=== Begin Enclosure ===
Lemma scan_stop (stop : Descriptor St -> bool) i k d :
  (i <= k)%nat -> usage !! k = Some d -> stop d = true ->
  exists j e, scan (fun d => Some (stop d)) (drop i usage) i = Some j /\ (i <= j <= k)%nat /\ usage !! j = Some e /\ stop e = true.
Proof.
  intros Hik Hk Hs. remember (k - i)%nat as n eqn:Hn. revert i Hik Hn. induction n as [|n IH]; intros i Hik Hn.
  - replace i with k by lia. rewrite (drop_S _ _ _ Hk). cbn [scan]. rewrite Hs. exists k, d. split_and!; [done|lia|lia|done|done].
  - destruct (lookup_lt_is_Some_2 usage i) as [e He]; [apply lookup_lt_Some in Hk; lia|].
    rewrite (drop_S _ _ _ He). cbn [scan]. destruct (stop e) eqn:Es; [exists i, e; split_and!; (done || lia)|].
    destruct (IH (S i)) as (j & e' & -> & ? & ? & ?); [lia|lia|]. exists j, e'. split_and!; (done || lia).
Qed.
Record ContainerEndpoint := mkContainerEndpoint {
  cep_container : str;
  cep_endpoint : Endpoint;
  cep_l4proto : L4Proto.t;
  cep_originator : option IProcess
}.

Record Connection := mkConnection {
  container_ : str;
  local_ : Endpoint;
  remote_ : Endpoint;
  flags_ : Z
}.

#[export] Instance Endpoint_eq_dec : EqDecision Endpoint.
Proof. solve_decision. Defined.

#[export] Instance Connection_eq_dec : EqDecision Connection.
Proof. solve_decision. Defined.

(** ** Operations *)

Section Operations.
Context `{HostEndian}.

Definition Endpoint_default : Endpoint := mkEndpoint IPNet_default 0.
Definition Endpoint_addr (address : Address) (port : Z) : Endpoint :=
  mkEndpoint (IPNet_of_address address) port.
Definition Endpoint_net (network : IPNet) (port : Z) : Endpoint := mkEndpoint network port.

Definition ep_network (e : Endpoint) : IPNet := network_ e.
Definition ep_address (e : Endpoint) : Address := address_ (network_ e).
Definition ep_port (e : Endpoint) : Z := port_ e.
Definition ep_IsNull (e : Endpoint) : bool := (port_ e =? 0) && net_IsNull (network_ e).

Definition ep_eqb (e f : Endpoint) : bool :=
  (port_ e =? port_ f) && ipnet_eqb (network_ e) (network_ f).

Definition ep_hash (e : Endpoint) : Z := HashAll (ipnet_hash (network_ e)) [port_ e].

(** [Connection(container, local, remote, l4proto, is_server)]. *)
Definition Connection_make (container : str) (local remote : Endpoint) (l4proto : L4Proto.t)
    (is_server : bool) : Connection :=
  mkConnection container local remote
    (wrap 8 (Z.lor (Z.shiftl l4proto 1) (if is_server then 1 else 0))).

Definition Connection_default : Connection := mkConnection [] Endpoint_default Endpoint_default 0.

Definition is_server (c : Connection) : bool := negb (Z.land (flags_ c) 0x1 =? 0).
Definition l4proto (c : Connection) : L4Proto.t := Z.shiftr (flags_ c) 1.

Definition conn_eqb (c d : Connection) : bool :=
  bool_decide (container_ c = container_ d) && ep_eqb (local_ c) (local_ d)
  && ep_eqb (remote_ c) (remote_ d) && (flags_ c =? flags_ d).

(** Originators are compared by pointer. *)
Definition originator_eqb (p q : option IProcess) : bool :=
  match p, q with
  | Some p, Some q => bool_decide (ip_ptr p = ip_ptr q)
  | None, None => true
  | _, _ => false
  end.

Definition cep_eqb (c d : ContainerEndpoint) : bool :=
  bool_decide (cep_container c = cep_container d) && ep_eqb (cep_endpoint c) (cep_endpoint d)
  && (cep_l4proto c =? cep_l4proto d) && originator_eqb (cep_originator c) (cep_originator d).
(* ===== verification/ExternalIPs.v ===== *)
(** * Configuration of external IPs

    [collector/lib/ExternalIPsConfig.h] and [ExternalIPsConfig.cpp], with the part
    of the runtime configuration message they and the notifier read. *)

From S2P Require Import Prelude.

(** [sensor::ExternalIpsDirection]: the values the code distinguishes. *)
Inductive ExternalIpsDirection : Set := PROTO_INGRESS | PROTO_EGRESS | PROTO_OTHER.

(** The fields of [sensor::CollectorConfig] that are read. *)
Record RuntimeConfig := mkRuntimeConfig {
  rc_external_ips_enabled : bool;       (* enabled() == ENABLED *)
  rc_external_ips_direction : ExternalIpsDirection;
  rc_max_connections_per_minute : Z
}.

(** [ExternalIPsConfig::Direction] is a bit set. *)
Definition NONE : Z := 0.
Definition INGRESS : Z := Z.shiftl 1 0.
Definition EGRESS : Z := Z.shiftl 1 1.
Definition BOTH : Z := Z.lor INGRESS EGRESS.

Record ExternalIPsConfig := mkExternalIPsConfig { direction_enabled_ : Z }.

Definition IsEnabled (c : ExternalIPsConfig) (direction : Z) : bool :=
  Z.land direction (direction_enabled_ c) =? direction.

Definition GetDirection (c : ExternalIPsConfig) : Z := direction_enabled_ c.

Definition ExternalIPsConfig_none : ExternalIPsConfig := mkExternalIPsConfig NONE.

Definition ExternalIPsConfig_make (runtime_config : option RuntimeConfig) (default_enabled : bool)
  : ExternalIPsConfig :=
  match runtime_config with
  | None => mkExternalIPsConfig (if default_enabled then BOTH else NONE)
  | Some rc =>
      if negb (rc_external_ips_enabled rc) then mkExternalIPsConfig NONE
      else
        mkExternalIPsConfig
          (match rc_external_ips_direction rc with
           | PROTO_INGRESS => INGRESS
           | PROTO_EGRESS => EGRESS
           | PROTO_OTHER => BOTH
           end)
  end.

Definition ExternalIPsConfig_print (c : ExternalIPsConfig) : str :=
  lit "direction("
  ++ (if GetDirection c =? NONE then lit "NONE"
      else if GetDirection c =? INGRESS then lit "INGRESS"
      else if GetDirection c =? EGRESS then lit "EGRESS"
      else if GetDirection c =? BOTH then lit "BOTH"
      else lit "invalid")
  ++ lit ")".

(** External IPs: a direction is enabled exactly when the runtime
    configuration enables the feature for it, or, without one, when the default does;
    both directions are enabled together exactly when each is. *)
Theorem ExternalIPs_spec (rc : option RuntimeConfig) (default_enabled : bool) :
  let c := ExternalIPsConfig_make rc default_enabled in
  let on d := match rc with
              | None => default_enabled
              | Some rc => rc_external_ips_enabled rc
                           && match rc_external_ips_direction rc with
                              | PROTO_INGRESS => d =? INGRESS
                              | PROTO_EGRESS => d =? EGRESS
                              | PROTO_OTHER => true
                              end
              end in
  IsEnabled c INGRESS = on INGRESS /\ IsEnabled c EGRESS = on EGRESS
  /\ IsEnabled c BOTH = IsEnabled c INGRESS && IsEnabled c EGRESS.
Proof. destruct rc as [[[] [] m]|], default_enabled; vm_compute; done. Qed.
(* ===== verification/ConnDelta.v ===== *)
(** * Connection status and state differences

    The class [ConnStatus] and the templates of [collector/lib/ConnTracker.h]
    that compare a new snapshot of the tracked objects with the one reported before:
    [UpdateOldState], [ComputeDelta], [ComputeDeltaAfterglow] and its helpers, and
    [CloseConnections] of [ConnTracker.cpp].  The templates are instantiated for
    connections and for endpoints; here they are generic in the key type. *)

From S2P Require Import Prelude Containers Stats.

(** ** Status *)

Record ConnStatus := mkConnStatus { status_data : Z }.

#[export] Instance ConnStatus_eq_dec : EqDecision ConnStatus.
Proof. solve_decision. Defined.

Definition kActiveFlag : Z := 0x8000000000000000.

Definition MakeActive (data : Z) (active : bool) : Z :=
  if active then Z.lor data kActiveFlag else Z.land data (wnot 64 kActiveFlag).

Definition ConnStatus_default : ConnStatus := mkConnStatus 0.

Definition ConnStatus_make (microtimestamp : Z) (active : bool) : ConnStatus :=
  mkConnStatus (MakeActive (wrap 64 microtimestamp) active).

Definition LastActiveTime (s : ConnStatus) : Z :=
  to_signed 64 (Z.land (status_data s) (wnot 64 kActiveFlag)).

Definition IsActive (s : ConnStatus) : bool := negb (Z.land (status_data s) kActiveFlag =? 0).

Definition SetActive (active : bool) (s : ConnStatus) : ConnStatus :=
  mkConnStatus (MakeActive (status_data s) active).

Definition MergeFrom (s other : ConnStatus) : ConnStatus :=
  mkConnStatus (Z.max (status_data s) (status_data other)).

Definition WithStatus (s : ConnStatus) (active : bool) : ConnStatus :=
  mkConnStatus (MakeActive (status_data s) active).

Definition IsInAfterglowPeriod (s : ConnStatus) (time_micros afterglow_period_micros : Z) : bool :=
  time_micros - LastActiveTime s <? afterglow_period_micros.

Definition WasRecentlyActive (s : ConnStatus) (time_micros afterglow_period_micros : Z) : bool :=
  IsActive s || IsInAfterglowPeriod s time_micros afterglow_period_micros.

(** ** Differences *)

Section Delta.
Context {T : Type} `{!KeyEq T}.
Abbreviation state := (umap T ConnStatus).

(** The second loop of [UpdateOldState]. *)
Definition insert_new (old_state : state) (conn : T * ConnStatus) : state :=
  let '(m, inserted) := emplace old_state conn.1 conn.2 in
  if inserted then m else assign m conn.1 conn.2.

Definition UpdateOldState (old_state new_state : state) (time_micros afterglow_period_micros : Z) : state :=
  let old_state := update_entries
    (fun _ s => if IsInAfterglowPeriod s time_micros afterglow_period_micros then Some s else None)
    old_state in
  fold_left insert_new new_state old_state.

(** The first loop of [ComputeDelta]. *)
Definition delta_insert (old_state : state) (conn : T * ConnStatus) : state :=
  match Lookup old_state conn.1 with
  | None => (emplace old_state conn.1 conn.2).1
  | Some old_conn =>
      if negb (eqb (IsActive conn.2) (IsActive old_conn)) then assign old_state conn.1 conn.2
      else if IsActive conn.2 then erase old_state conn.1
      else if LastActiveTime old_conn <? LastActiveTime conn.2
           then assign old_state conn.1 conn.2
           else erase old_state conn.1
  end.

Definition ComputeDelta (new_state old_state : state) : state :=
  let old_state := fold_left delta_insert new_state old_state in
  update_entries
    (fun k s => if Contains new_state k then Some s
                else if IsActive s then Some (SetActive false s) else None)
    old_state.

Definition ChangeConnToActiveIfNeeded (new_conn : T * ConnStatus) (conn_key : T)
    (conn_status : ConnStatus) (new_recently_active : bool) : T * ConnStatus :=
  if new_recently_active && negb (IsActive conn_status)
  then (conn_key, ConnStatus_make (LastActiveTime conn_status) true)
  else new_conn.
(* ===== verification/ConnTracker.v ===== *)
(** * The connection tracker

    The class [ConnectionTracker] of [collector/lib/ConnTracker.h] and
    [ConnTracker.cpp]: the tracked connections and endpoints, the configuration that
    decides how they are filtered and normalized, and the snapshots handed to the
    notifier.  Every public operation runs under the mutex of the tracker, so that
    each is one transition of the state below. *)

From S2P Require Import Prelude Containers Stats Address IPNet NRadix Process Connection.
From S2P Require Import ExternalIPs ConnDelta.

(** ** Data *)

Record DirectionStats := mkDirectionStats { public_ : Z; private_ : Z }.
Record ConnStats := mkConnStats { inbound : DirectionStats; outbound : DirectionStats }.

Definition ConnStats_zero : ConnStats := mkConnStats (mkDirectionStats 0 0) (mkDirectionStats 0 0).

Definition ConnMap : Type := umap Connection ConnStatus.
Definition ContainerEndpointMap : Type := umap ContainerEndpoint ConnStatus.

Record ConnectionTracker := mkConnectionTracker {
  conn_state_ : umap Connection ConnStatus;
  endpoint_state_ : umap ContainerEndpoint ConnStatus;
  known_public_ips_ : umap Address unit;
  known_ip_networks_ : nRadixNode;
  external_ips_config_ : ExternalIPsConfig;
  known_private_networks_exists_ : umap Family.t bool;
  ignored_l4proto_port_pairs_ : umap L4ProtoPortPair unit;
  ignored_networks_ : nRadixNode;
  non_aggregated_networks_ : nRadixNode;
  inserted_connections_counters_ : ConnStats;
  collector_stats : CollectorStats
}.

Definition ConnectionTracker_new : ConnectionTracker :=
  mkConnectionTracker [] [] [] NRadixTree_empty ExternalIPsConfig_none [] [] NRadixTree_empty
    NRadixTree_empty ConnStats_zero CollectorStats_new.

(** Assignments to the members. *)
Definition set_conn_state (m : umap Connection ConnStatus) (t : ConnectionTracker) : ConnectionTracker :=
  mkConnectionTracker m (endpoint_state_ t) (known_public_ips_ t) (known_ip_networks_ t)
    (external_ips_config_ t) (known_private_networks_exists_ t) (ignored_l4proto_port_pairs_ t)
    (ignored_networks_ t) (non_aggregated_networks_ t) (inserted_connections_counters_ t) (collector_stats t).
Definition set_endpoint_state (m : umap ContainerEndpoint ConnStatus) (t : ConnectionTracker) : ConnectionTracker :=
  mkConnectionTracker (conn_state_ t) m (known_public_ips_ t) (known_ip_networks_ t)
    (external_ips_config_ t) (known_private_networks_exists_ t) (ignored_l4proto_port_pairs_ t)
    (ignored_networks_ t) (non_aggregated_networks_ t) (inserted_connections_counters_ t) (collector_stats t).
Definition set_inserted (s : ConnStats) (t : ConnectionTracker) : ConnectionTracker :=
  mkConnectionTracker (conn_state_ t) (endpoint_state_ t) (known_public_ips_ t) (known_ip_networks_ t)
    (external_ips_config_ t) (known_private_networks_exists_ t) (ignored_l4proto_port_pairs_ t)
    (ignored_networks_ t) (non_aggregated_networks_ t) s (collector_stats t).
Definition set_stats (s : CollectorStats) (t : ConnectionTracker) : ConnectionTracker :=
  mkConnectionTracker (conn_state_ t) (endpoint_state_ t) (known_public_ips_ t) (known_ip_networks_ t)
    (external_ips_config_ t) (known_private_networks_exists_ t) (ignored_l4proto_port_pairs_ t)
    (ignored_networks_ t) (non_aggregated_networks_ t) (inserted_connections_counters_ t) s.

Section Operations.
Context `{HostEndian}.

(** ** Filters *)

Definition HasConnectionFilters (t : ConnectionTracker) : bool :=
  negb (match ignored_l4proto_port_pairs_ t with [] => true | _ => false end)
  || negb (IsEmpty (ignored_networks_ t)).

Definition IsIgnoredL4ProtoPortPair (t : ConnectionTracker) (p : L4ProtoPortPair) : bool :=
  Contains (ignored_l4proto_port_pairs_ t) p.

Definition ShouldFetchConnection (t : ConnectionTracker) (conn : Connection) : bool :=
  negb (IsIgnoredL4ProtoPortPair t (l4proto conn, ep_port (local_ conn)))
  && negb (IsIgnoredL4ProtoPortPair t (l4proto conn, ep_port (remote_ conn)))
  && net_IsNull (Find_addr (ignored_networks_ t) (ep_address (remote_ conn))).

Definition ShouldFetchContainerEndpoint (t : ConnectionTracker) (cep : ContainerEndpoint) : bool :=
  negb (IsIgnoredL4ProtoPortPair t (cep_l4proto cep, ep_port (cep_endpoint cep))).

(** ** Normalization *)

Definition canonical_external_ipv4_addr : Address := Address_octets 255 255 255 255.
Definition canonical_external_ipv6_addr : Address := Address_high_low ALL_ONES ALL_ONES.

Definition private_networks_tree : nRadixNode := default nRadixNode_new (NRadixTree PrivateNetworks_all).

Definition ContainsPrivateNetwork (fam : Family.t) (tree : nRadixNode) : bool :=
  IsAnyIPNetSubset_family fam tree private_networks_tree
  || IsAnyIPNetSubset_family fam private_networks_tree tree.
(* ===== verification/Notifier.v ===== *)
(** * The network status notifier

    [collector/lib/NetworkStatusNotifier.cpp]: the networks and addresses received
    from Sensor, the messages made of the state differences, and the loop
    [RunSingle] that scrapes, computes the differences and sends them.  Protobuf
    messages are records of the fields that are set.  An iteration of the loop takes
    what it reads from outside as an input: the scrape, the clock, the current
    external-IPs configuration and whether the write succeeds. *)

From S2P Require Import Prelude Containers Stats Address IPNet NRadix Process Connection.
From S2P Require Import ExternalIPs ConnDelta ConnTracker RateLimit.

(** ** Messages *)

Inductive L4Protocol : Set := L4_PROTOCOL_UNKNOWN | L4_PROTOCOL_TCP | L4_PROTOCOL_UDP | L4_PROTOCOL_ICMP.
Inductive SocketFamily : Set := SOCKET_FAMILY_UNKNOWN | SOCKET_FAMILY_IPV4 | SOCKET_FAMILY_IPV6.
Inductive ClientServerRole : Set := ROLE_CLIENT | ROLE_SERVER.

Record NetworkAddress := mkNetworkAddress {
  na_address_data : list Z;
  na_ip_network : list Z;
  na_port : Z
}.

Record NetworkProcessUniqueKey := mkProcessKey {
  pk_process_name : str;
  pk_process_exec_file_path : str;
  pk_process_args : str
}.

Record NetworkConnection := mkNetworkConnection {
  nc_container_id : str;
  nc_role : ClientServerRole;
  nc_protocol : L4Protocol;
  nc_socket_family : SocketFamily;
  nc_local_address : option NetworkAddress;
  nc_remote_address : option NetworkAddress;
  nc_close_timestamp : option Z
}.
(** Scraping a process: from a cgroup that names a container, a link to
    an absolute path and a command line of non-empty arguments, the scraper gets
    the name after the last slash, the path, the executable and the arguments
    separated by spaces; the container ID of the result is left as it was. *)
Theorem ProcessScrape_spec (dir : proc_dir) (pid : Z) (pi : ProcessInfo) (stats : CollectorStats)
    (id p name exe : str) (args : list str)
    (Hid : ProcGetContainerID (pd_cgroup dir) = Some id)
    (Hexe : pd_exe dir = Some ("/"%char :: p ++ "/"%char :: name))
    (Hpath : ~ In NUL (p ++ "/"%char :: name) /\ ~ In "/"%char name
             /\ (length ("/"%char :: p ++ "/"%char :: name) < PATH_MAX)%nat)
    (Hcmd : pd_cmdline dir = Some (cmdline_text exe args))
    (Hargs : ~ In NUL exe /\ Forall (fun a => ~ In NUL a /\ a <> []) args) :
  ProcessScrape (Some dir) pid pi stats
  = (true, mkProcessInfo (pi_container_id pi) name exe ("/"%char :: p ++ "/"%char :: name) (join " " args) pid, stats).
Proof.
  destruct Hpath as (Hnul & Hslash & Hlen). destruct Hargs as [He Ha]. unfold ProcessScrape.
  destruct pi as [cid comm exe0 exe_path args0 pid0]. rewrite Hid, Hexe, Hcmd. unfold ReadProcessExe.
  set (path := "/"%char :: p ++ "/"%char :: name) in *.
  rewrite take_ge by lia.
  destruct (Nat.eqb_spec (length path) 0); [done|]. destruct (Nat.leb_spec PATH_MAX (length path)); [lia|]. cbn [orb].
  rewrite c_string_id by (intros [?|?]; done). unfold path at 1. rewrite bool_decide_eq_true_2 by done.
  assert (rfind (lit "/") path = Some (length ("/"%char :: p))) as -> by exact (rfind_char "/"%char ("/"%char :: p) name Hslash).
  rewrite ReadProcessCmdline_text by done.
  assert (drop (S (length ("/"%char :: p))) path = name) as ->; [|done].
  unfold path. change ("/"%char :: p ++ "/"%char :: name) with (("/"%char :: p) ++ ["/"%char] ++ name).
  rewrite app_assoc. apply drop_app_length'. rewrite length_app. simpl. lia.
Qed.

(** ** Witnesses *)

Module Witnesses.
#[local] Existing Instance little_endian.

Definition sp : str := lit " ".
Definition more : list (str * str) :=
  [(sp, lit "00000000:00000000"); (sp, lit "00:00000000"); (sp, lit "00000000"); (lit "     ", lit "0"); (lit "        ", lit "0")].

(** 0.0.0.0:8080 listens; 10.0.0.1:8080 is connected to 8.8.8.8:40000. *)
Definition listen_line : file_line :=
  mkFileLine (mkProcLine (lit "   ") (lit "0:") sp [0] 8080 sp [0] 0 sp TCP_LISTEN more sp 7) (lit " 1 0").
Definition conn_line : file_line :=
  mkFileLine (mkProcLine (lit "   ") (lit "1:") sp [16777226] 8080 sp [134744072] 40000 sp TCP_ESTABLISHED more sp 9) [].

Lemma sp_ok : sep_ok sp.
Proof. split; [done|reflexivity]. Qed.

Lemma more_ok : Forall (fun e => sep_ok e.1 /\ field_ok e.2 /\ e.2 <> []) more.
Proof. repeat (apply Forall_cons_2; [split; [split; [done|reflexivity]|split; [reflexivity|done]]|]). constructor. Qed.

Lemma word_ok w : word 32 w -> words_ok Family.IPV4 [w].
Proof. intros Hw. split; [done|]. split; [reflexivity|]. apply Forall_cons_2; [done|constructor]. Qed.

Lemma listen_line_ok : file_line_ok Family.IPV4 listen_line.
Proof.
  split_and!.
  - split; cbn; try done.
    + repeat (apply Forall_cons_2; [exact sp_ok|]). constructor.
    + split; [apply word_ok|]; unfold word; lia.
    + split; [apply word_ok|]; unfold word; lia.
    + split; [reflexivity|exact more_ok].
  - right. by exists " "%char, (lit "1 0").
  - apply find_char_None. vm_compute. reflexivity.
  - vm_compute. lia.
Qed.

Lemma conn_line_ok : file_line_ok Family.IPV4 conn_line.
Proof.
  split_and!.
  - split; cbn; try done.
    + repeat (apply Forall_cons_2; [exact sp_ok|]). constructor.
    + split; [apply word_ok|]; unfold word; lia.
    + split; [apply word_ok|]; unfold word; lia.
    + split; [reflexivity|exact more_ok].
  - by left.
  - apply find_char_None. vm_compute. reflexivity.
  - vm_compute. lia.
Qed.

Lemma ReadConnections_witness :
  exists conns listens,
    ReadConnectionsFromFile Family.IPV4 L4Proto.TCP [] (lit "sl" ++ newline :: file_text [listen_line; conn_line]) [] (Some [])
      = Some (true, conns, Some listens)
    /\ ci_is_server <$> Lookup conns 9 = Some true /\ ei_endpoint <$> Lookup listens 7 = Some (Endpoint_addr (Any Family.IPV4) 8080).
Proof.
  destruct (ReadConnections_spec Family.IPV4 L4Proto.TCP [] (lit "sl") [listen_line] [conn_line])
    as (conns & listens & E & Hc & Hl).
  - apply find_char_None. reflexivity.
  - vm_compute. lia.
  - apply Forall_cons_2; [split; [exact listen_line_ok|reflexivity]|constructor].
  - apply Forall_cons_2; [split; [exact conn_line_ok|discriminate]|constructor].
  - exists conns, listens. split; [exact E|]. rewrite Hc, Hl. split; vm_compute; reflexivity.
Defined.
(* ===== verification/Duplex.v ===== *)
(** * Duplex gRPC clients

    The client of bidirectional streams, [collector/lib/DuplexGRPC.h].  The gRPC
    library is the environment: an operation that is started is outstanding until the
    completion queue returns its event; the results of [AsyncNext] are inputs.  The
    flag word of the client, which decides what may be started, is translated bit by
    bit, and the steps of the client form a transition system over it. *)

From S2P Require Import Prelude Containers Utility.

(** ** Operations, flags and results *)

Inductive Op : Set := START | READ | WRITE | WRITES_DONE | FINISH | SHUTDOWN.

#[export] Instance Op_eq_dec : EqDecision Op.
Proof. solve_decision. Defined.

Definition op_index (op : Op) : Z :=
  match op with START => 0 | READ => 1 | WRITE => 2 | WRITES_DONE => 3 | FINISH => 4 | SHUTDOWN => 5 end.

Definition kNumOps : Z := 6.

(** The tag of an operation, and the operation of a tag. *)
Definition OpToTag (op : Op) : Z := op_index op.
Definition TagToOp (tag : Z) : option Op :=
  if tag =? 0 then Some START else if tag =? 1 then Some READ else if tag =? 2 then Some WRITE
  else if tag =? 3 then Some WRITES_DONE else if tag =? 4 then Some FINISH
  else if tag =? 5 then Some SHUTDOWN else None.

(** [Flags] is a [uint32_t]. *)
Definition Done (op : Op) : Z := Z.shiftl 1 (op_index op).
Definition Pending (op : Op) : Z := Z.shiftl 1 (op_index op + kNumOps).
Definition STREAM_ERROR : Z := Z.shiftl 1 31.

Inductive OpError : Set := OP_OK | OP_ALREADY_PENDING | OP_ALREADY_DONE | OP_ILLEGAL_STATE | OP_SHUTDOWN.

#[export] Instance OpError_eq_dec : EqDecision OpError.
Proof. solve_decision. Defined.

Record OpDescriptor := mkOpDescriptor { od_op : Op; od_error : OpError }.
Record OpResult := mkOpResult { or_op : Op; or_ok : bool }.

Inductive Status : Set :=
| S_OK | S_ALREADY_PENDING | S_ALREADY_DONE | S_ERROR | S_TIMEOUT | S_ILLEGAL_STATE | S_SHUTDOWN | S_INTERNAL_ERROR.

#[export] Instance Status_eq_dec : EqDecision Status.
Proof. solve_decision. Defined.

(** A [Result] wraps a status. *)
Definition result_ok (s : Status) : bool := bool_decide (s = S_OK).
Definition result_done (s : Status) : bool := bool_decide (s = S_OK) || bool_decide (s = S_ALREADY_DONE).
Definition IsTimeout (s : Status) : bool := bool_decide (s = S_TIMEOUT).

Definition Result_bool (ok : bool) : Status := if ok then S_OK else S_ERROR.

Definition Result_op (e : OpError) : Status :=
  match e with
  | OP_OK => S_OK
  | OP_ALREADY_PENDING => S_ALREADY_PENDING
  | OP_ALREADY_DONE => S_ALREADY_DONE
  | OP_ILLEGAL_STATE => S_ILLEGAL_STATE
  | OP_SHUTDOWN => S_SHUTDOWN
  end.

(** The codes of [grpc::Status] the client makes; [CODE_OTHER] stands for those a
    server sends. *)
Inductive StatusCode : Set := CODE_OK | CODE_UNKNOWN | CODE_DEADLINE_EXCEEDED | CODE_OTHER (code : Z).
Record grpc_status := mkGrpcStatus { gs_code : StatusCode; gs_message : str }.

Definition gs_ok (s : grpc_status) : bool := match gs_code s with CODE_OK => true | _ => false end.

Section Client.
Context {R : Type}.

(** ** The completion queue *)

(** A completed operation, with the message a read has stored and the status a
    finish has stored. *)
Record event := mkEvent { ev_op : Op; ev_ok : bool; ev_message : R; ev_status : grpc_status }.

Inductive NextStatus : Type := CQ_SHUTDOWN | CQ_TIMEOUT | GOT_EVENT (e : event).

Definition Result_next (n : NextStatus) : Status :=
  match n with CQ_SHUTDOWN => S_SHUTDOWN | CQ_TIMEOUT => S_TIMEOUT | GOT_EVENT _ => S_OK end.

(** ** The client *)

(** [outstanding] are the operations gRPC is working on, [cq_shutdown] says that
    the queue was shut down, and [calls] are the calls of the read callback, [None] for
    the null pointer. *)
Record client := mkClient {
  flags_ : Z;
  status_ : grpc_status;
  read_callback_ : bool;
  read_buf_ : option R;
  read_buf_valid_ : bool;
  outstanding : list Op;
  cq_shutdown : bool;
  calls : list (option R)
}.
=== End Enclosure ===
* [The task]:
Would you restate, word for word, every line of the listing from its first line through the line with "rewrite (drop_S _ _ _ He)."?

* [Your solution]:
Lemma scan_stop (stop : Descriptor St -> bool) i k d :
  (i <= k)%nat -> usage !! k = Some d -> stop d = true ->
  exists j e, scan (fun d => Some (stop d)) (drop i usage) i = Some j /\ (i <= j <= k)%nat /\ usage !! j = Some e /\ stop e = true.
Proof.
  intros Hik Hk Hs. remember (k - i)%nat as n eqn:Hn. revert i Hik Hn. induction n as [|n IH]; intros i Hik Hn.
  - replace i with k by lia. rewrite (drop_S _ _ _ Hk). cbn [scan]. rewrite Hs. exists k, d. split_and!; [done|lia|lia|done|done].
  - destruct (lookup_lt_is_Some_2 usage i) as [e He]; [apply lookup_lt_Some in Hk; lia|].
    rewrite (drop_S _ _ _ He). cbn [scan]. destruct (stop e) eqn:Es; [exists i, e; split_and!; (done || lia)|].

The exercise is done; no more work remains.